(* ===== verification/Administration.v ===== *)
(** Administrative proposals of [fireweed-core/src/queue_administration.rs]:
    actions, intents, their validation, clause selection, outcomes and the
    histogram of a result. *)
From S2P Require Import Prelude Identity Field Records Selector.

Inductive AdministrativeAction :=
| AUpdate (patch : WorkPatch) (lifecycle : AdministrativeLifecycle)
    (lease_guard : AdministrativeLeaseGuard) (remove_field_prefixes : gset string)
| ADelete (lease_guard : AdministrativeLeaseGuard).

Definition action_validate (a : AdministrativeAction) (schema : QueueSchema) (limits : QueueLimits)
    : QueueResult unit :=
  match a with
  | AUpdate value _ _ remove_field_prefixes =>
      _ ← check_patch value schema limits;
      try_for_each (λ prefix,
        _ ← name prefix;
        if negb (existsb (starts_with prefix)
                   (btree_elems (cd_additional_field_prefixes (schema_work schema))))
        then Err (invalid "prefix removal outside provisioned additional namespace") else Ok tt)
        (btree_elems remove_field_prefixes)
  | ADelete _ => Ok tt
  end.

Record AdministrativeEntry := mkAdministrativeEntry {
  ae_key : string;
  ae_expected_version : option Z;
  ae_precondition : WorkSelector;
  ae_action : AdministrativeAction;
}.

Record AdministrativeClause := mkAdministrativeClause {
  ac_id : string;
  ac_selector : WorkSelector;
  ac_precondition : WorkSelector;
  ac_action : AdministrativeAction;
}.

Inductive AdministrativeOperation :=
| Addressed (entries : list AdministrativeEntry)
| SelectFirst (clauses : list AdministrativeClause).

Record AdministrativeIntent := mkAdministrativeIntent {
  evaluated_at : Z;
  operation : AdministrativeOperation;
  before_fields : option (gset string);
}.

Definition check_before_fields (i : AdministrativeIntent) (schema : QueueSchema) : QueueResult unit :=
  match before_fields i with
  | Some names =>
      try_for_each (λ field,
        _ ← name field;
        if negb (admits_field (schema_work schema) field)
        then Err (invalid "undeclared before field") else Ok tt) (btree_elems names)
  | None => Ok tt
  end.

Definition intent_validate (i : AdministrativeIntent) (schema : QueueSchema) (limits : QueueLimits)
    : QueueResult unit :=
  _ ← QueueSchema_validate schema;
  _ ← QueueLimits_validate limits;
  _ ← check_before_fields i schema;
  match operation i with
  | Addressed entries =>
      if max_records limits <? Z.of_nat (length entries) then
        Err (invalid "too many addressed administrative entries")
      else try_for_each (λ e,
        _ ← name (ae_key e);
        _ ← selector_validate (ae_precondition e) (schema_work schema);
        action_validate (ae_action e) schema limits) entries
  | SelectFirst clauses =>
      if bool_decide (is_Some (before_fields i)) then
        Err (invalid "broad administration returns aggregates")
      else try_for_each (λ c,
        _ ← name (ac_id c);
        _ ← selector_validate (ac_selector c) (schema_work schema);
        _ ← selector_validate (ac_precondition c) (schema_work schema);
        action_validate (ac_action c) schema limits) clauses
  end.

Definition first_clause (i : AdministrativeIntent) (record : WorkRecord) : option nat :=
  match operation i with
  | SelectFirst clauses =>
      position (λ c, selector_matches (ac_selector c) record (evaluated_at i)) clauses
  | Addressed _ => None
  end.

Record AdministrativeBefore := mkAdministrativeBefore {
  ab_version : Z;
  ab_lifecycle : Lifecycle;
  ab_available_at : Z;
  ab_eligible_since : Z;
  ab_attempts : Z;
  ab_lease_expires_at : option Z;
  ab_fields : Fields;
}.

Inductive AdministrativeOutcome :=
| OChanged (version : Z)
| ODeleted (version : Z)
| ONoChange
| ONotFound
| OConflict (actual_version : Z)
| OLeased
| OLeaseRequired
| OPreconditionFailed
| OTerminal
| OInvalid
| OUniqueConflict.

Inductive AdministrativeOutcomeKind :=
| KChanged
| KDeleted
| KNoChange
| KNotFound
| KConflict
| KLeased
| KLeaseRequired
| KPreconditionFailed
| KTerminal
| KInvalid
| KUniqueConflict.

#[export] Instance AdministrativeOutcomeKind_eq_dec : EqDecision AdministrativeOutcomeKind.
Proof. solve_decision. Defined.

(** The kinds in their declaration order, the order of the derived [Ord]. *)
Definition kinds : list AdministrativeOutcomeKind :=
  [KChanged; KDeleted; KNoChange; KNotFound; KConflict; KLeased; KLeaseRequired;
   KPreconditionFailed; KTerminal; KInvalid; KUniqueConflict].

#[export] Program Instance AdministrativeOutcomeKind_countable : Countable AdministrativeOutcomeKind :=
  inj_countable (λ k, default O (fst <$> list_find (k =.) kinds)) (kinds !!.) _.
Next Obligation. by intros []. Qed.

Definition outcome_kind (o : AdministrativeOutcome) : AdministrativeOutcomeKind :=
  match o with
  | OChanged _ => KChanged
  | ODeleted _ => KDeleted
  | ONoChange => KNoChange
  | ONotFound => KNotFound
  | OConflict _ => KConflict
  | OLeased => KLeased
  | OLeaseRequired => KLeaseRequired
  | OPreconditionFailed => KPreconditionFailed
  | OTerminal => KTerminal
  | OInvalid => KInvalid
  | OUniqueConflict => KUniqueConflict
  end.

Record AdministrativeHistogram := mkAdministrativeHistogram {
  matched : Z;
  outcomes : gmap AdministrativeOutcomeKind Z;
}.

Definition AdministrativeHistogram_default : AdministrativeHistogram := mkAdministrativeHistogram 0 ∅.

Definition histogram_record (h : AdministrativeHistogram) (outcome : AdministrativeOutcome)
    : QueueResult AdministrativeHistogram :=
  let kind := outcome_kind outcome in
  count ← ok_or (checked_add_u64 (default 0 (outcomes h !! kind)) 1)
            (OutcomeUnknown "administrative count exhausted");
  matched ← ok_or (checked_add_u64 (matched h) 1) (OutcomeUnknown "administrative count exhausted");
  Ok (mkAdministrativeHistogram matched (<[kind := count]> (outcomes h))).

Record AdministrativeItemResult := mkAdministrativeItemResult {
  air_key : string;
  air_outcome : AdministrativeOutcome;
  air_before : option AdministrativeBefore;
}.

Record AdministrativeClauseResult := mkAdministrativeClauseResult {
  acr_id : string;
  acr_histogram : AdministrativeHistogram;
}.

Record AdministrativeResult := mkAdministrativeResult {
  ar_histogram : AdministrativeHistogram;
  ar_items : list AdministrativeItemResult;
  ar_clauses : list AdministrativeClauseResult;
}.

(** ** Lemmas *)

(** How many outcomes of a list are of a kind. *)
Definition count_kind (k : AdministrativeOutcomeKind) (os : list AdministrativeOutcome) : Z :=
  Z.of_nat (length (List.filter (λ o, bool_decide (outcome_kind o = k)) os)).

Lemma count_kind_cons k o os :
  count_kind k (o :: os) = (if bool_decide (outcome_kind o = k) then 1 else 0) + count_kind k os.
Proof. unfold count_kind. cbn. case_bool_decide; cbn [length]; lia. Qed.

Lemma count_kind_le k os : 0 ≤ count_kind k os ≤ Z.of_nat (length os).
Proof.
  induction os as [|o os IH]; [done|]. rewrite count_kind_cons. cbn [length]. case_bool_decide; lia.
Qed.

Lemma histogram_fold os h :
  (∀ k, 0 ≤ default 0 (outcomes h !! k) ≤ matched h) →
  matched h + Z.of_nat (length os) ≤ u64_max →
  ∃ h', try_fold histogram_record h os = Ok h' ∧
    matched h' = matched h + Z.of_nat (length os) ∧
    ∀ k, default 0 (outcomes h' !! k) = default 0 (outcomes h !! k) + count_kind k os.
Proof.
  revert h. induction os as [|o os IH]; intros h Hle Hmax.
  { exists h. split; [done|]. split; [cbn; lia|]. intros k. unfold count_kind. cbn. lia. }
  cbn [length] in Hmax. rewrite try_fold_cons. pose proof (Hle (outcome_kind o)) as Hk.
  set (h1 := mkAdministrativeHistogram (matched h + 1)
    (<[outcome_kind o := default 0 (outcomes h !! outcome_kind o) + 1]> (outcomes h))).
  assert (histogram_record h o = Ok h1) as ->.
  { unfold histogram_record, checked_add_u64. rewrite !(proj2 (Z.leb_le _ _)) by lia. done. }
  cbn [mbind result_bind].
  assert (H1 : ∀ k, default 0 (outcomes h1 !! k) =
    default 0 (outcomes h !! k) + (if bool_decide (outcome_kind o = k) then 1 else 0)).
  { intros k. unfold h1. cbn. case_bool_decide as E.
    - subst k. rewrite lookup_insert_eq. done.
    - rewrite lookup_insert_ne by done. lia. }
  destruct (IH h1) as (h' & Hf & Hm & Hc).
  - intros k. rewrite H1. specialize (Hle k). unfold h1. cbn. case_bool_decide; lia.
  - unfold h1. cbn. lia.
  - exists h'. split; [done|]. split; [rewrite Hm; unfold h1; cbn; lia|].
    intros k. rewrite Hc, H1, count_kind_cons. lia.
Qed.

(** ** Properties *)

(** The histogram counts every position once: recording a list of outcomes
    succeeds while the counters can hold them, [matched] is the number of
    positions and each kind's count is the number of outcomes of that kind. *)
Theorem histogram_counts os :
  Z.of_nat (length os) ≤ u64_max →
  ∃ h, try_fold histogram_record AdministrativeHistogram_default os = Ok h ∧
    matched h = Z.of_nat (length os) ∧
    ∀ k, default 0 (outcomes h !! k) = count_kind k os.
Proof.
  intros Hmax. destruct (histogram_fold os AdministrativeHistogram_default) as (h & Hf & Hm & Hc).
  - intros k. cbn. by rewrite lookup_empty.
  - done.
  - exists h. split; [done|]. split; [done|]. intros k. rewrite Hc. cbn. rewrite lookup_empty. cbn. lia.
Qed.

Lemma histogram_counts_witness :
  ∃ h, try_fold histogram_record AdministrativeHistogram_default [OLeased; OChanged 3; OLeased] = Ok h ∧
    matched h = 3 ∧ ∀ k, default 0 (outcomes h !! k) = count_kind k [OLeased; OChanged 3; OLeased].
Proof. apply (histogram_counts [OLeased; OChanged 3; OLeased]). vm_compute. discriminate. Defined.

TASK PROMPT:
Set down again, word for word, the stretch of records from the line with "Some names =>" to the line with "Addressed entries =>", both of those lines included.

SOLUTION TO THE EXERCISE:
  | Some names =>
      try_for_each (λ field,
        _ ← name field;
        if negb (admits_field (schema_work schema) field)
        then Err (invalid "undeclared before field") else Ok tt) (btree_elems names)
  | None => Ok tt
  end.

Definition intent_validate (i : AdministrativeIntent) (schema : QueueSchema) (limits : QueueLimits)
    : QueueResult unit :=
  _ ← QueueSchema_validate schema;
  _ ← QueueLimits_validate limits;
  _ ← check_before_fields i schema;
  match operation i with
  | Addressed entries =>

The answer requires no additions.